Towerside District Stormwater Management
Towerside, The MSP Innovation District, is the region’s first designated innovation district. Once a collection of neglected industrial sites, this 370-acre area spanning the border between Minneapolis and St. Paul is in the process of being redeveloped according to a community-led vision that calls for “a high-intensity, high density mix of places and spaces where working, living and innovation come together.”
A coalition of public, private and nonprofit partners is working to establish Towerside as a replicable model for sustainable urban redevelopment. Key to this model is the use of district-wide systems for stormwater management, energy, parking, parks and other amenities.

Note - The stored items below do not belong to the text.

(** What the scan reports, for spans sorted by start: full coverage from
    [covered + 1] on, or the first gap. *)
Lemma scanSpans_spec spans covered maxAddr :
  StronglySorted (fun a b => fst a <= fst b) spans -> covered <= maxAddr ->
  Forall (fun sp => fst sp <= snd sp <= maxAddr) spans ->
  match scanSpans spans covered maxAddr with
  | Covered => forall v, covered < v <= maxAddr -> exists sp, sp ∈ spans /\ in_span v sp
  | Gap lo hi => covered < lo <= hi /\ hi <= maxAddr
      /\ (forall v, lo <= v <= hi -> forall sp, sp ∈ spans -> ~ in_span v sp)
      /\ (forall v, covered < v < lo -> exists sp, sp ∈ spans /\ in_span v sp)
  | NoEntries => False
  end.
Proof.
  revert covered. induction spans as [|[s e] spans IH]; intros covered Hs Hc He; simpl.
  - destruct (Z.ltb_spec covered maxAddr); [|lia].
    split_and!; [lia|lia|lia|set_solver|lia].
  - apply StronglySorted_inv in Hs as [Hs Hse]. apply Forall_cons in He as [He1 He]. simpl in He1.
    destruct (Z.ltb_spec (covered + 1) s).
    + split_and!; [lia|lia|lia| |lia].
      intros v Hv sp [->|Hin]%elem_of_cons; unfold in_span; simpl; [lia|].
      rewrite Forall_forall in Hse. specialize (Hse sp Hin). simpl in Hse. lia.
    + specialize (IH (Z.max covered e) Hs ltac:(lia) He).
      destruct (scanSpans spans (Z.max covered e) maxAddr) as [| |lo hi]; [|done|].
      * intros v Hv. destruct (Z.le_gt_cases v e).
        { exists (s, e). split; [by left|]. unfold in_span; simpl. lia. }
        destruct (IH v) as (sp & Hin & Hsp); [lia|]. exists sp. split; [by right|done].
      * destruct IH as (Hlo & Hhi & Hgap & Hbelow). split_and!; [lia|lia|lia| |].
        -- intros v Hv sp [->|Hin]%elem_of_cons; [unfold in_span; simpl; lia|by eapply Hgap].
        -- intros v Hv. destruct (Z.le_gt_cases v e).
           { exists (s, e). split; [by left|]. unfold in_span; simpl. lia. }
           destruct (Hbelow v) as (sp & Hin & Hsp); [lia|]. exists sp. split; [by right|done].
Qed.

(** The prefixes of one family and the numbers of its addresses. *)
Definition prefix_ok (bits : Z) (p : Prefix) : Prop :=
  BitLen (pfx_addr p) = bits /\ addr_wf (pfx_addr p) /\ 0 <= pfx_bits p <= bits
  /\ snd (prefixRange p) < 2 ^ bits.

Lemma checkCoverage_spec prefixes bits :
  0 <= bits -> Forall (prefix_ok bits) prefixes ->
  match checkCoverage prefixes bits with
  | Covered => forall v, 0 <= v < 2 ^ bits -> exists p, p ∈ prefixes /\ in_span v (prefixRange p)
  | NoEntries => prefixes = []
  | Gap lo hi => 0 <= lo <= hi /\ hi < 2 ^ bits
      /\ (forall v p, lo <= v <= hi -> p ∈ prefixes -> ~ in_span v (prefixRange p))
      /\ (forall v, 0 <= v < lo -> exists p, p ∈ prefixes /\ in_span v (prefixRange p))
  end.
Proof.
  intros Hb Hok. destruct prefixes as [|p0 ps]; [done|]. unfold checkCoverage.
  set (prefixes := p0 :: ps) in *. rewrite Z.shiftl_1_l.
  assert (forall sp, sp ∈ sort_spans (map prefixRange prefixes)
    <-> exists p, p ∈ prefixes /\ sp = prefixRange p) as Hin.
  { intros sp. rewrite sort_spans_perm. rewrite list_elem_of_fmap. naive_solver. }
  assert (0 < 2 ^ bits) by (apply Z.pow_pos_nonneg; lia).
  assert (Forall (fun sp => fst sp <= snd sp <= 2 ^ bits - 1) (sort_spans (map prefixRange prefixes))) as Hsp.
  { apply Forall_forall. intros sp (p & Hp & ->)%Hin. rewrite Forall_forall in Hok.
    destruct (Hok p Hp) as (Hbl & _ & Hr & Hlt). split; [|lia]. unfold prefixRange. simpl.
    rewrite Z.shiftl_1_l. assert (0 < 2 ^ (BitLen (pfx_addr p) - pfx_bits p)); [|lia].
    apply Z.pow_pos_nonneg; lia. }
  pose proof (scanSpans_spec _ (-1) (2 ^ bits - 1) (sort_spans_sorted _) ltac:(lia) Hsp) as Hscan.
  destruct (scanSpans _ _ _) as [| |lo hi]; [|done|].
  - intros v Hv. destruct (Hscan v) as (sp & (p & Hp & ->)%Hin & Hsv); [lia|]. eauto.
  - destruct Hscan as (Hlo & Hhi & Hgap & Hbelow). split_and!; [lia|lia|lia| |].
    + intros v p Hv Hp. apply (Hgap v Hv). apply Hin. eauto.
    + intros v Hv. destruct (Hbelow v) as (sp & (p & Hp & ->)%Hin & Hsv); [lia|]. eauto.
Qed.

(** The prefixes of well-formed keys are what the check expects. *)
Lemma key_prefix_ok k n :
  key_wf k -> contiguousPrefixLen (mk_mask k) = Some n -> prefix_ok (family_bits (mk_is4 k)) (key_prefix k n).
Proof.
  intros Hwf Hn. destruct (key_prefix_spec k n Hwf Hn) as (_ & Hle & Hb & Hbits & Hok & Hr).
  destruct (key_addr_aligned k n Hwf Hn) as [Hcl Har]. unfold prefix_ok. rewrite Hb, Hbits, Hr.
  split_and!; [done|done|lia|done|]. cbn [snd]. set (W := family_bits (mk_is4 k)) in *.
  assert (2 ^ W = 2 ^ Z.of_nat n * 2 ^ (W - Z.of_nat n)) as HW
    by (rewrite <- Z.pow_add_r by lia; f_equal; lia).
  assert (0 < 2 ^ (W - Z.of_nat n)) by (apply Z.pow_pos_nonneg; lia).
  rewrite HW in *. set (S := 2 ^ (W - Z.of_nat n)) in *. rewrite <- Hcl in *.
  set (a := of_be (mk_addr k) / S) in *.
  assert (a < 2 ^ Z.of_nat n) by (apply (Z.mul_lt_mono_pos_r S); lia). nia.
Qed.

(** ** The canonical text *)

Lemma isDecimal_not_addr s : isDecimal s = true -> ParseAddr s = Error "unable to parse IP".
Proof.
  unfold isDecimal. intros [_ H]%andb_true_iff. unfold ParseAddr.
  assert (parseAddr_family s = "%"%char) as ->; [|done].
  induction s as [|c s IH]; [done|]. simpl in H. apply andb_true_iff in H as [Hc H]. simpl.
  destruct (Ascii.eqb_spec c "."); [by subst|]. destruct (Ascii.eqb_spec c ":"); [by subst|].
  destruct (Ascii.eqb_spec c "%"); [by subst|]. by apply IH.
Qed.

(** A slice of the family's width as an address and back. *)
Lemma slice_addr is4 l :
  length l = key_width is4 -> bytes_ok l ->
  exists a, AddrFromSlice l = Some a /\ AsSlice a = l /\ Is4 a = is4 /\ IsValid a = true
            /\ addr_wf a /\ Zone a = [].
Proof.
  intros Hlen Hok. pose proof (of_be_range l Hok) as Hr. rewrite Hlen, pow_256 in Hr by lia.
  unfold AddrFromSlice. rewrite Hlen. destruct is4; simpl key_width in *; simpl.
  - exists (Addr4 (of_be l)). split_and!; try done. by apply (be_bytes_of_be' 4).
  - exists (Addr6 (of_be l) []). split_and!; try done. by apply (be_bytes_of_be' 16).
Qed.

Lemma AddrString_chars a :
  IsValid a = true -> addr_wf a -> Zone a = [] -> Forall addr_char (AddrString a).
Proof.
  intros Hv Hwf Hz. destruct a as [|v|v z]; [done|apply string4_addr_chars|].
  simpl in Hz. subst z. unfold AddrString. rewrite app_nil_r.
  by destruct (parseIPv6_groups_text v [] Hwf) as (_ & Hc & _).
Qed.

Lemma slice_string_spec is4 l :
  length l = key_width is4 -> bytes_ok l ->
  exists a, ParseAddr (slice_string l) = Ok a /\ AsSlice a = l /\ Is4 a = is4
            /\ ("/"%char ∉ slice_string l) /\ isDecimal (slice_string l) = false.
Proof.
  intros Hlen Hok. destruct (slice_addr is4 l Hlen Hok) as (a & Ha & Hs & H4 & Hv & Hwf & Hz).
  exists a. unfold slice_string. rewrite Ha. simpl.
  pose proof (ParseAddr_AddrString a Hv Hwf) as Hp.
  split_and!; [done|done|done| |].
  - pose proof (AddrString_chars a Hv Hwf Hz) as Hc. intros Hin. rewrite Forall_forall in Hc.
    apply Hc in Hin as [[d Hd]|[?|?]]; done.
  - destruct (isDecimal (AddrString a)) eqn:E; [|done]. apply isDecimal_not_addr in E. congruence.
Qed.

From the beginning, MWMO has worked with other Towerside members to guide and assist individual developers in the region towards a shared social, environmental, and economic vision. For the MWMO, this has meant working with multiple developers to implement a stormwater treatment and reuse system that also adds public open space to the district. This district approach developed new innovative stormwater practices that cross property lines, create cost efficiencies, and produce a variety of economic and environmental benefits for the community.
The MWMO worked with the City of Minneapolis and private developers within the area, leading an effort to plan and design a district stormwater system that would capture and treat runoff from a two-block area. By June 2015, the MWMO completed a conceptual plan for a district stormwater reuse system, and by March 2016 a final design was ready for bid. This effort was timed so the first redevelopment project could hook up to the system without providing its own stormwater treatment on site.

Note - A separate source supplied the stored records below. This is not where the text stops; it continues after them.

(* ===== verification/EngineCorrect.v ===== *)
(** * What the rule engine promises

    Whatever is cached came from the store, a lookup without a cache TTL follows
    the stored documents, and storage failures close access. *)

From S2P Require Import Prelude GoStrings Netip Json JsonRoundtrip Encoding Schema JsonRules Matcher.
From S2P Require Import Compile HostIndex Egress Auth RuleSet MaskedKey DefaultRuleset DefaultTable Storage Engine.

Open Scope Z_scope.

Section EngineCorrect.
Context `{RE : RegexEngine} `{DG : Digests} `{UT : UnicodeTable} `{US : UUIDSource}.
Context {W : Type} `{SS : StorageSpec W}.

(** SHA-256 does not collide on rule documents. *)
Definition no_collisions : Prop := forall rf rf',
  sha256 (Marshal_RuleFile rf) = sha256 (Marshal_RuleFile rf') -> Marshal_RuleFile rf = Marshal_RuleFile rf'.

(** ** Documents *)

(** A document with an identity: its own, or a minted one. *)
Definition minted_file (rf rf' : RuleFile) : Prop :=
  (rf_UUID rf <> [] /\ rf' = rf) \/ (rf_UUID rf = [] /\ exists n, rf' = with_uuid rf (newUUID n)).

Definition minted_entry (pe pe' : parsedEntry) : Prop :=
  pe_key pe' = pe_key pe /\ minted_file (pe_rule pe) (pe_rule pe').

The result of this effort is the Towerside District Stormwater System, which comprises a pair of biofiltration basins connected to a 206,575-gallon underground storage tank. Together, these features capture, treat and hold stormwater runoff from an approximately 8-acre area so that the water can be reused.
In addition to providing $1.3 million to fund the system, the MWMO facilitated the first-of-its-kind agreement between the four participating landowners. The agreement defined the landowners’ financial contribution to the system and allows them to manage their stormwater jointly, sharing in the system’s benefits. One of these benefits was a cost savings. An MWMO study found that using a district system to manage their stormwater saved the developers 15 percent. Based on the agreement, these savings will now be turned around and put back into the system. A portion of the funds will be used to pay for maintenance; the remainder were placed in a grant fund, which the landowners can access to help finance projects that bring the reuse water back into their development.
Since coming online in 2016, the district stormwater system has expanded, with two additional properties signing up to access the district’s reuse system. We have also worked to extend the open space and habitat impacts of the system by planning and financing landscape improvements in the boulevards of four additional blocks along 4th Street SE, west of the stormwater system. This 4th Street SE landscaping project provides corridors of habitat connectivity between larger green spaces planned in the region, and reuses filtered stormwater for irrigation of the right of way plantings.
With the planned redevelopment of the Malcolm Yards properties — located north of the University of Minnesota Transitway — the MWMO is now looking toward a second phase of district stormwater implementation. MWMO staff are working with Barr Engineering Co., the Yorth Group, Bruce Jacobson, and Wall Properties to investigate options for managing stormwater in this 22-acre area. Initial, high-level concept plans include a system of surface conveyance and storage through greenways connected to multi-use trails. The greenways would treat the “first flush” of stormwater runoff during a rain event and convey excess runoff to stormwater basins and/or underground storage, where it could be reused.
The MWMO has also been working to refine maintenance procedures for the District Stormwater System, as well as monitoring water quality in the storage tank. We agreed to administer oversight of the system through October 31, 2022, assisting as properties come online (i.e., start sending stormwater to the system), overseeing the reuse grant program, and tracking what it takes to maintain the practices. Following this date, the private owners of the system will collectively take over responsibility for it.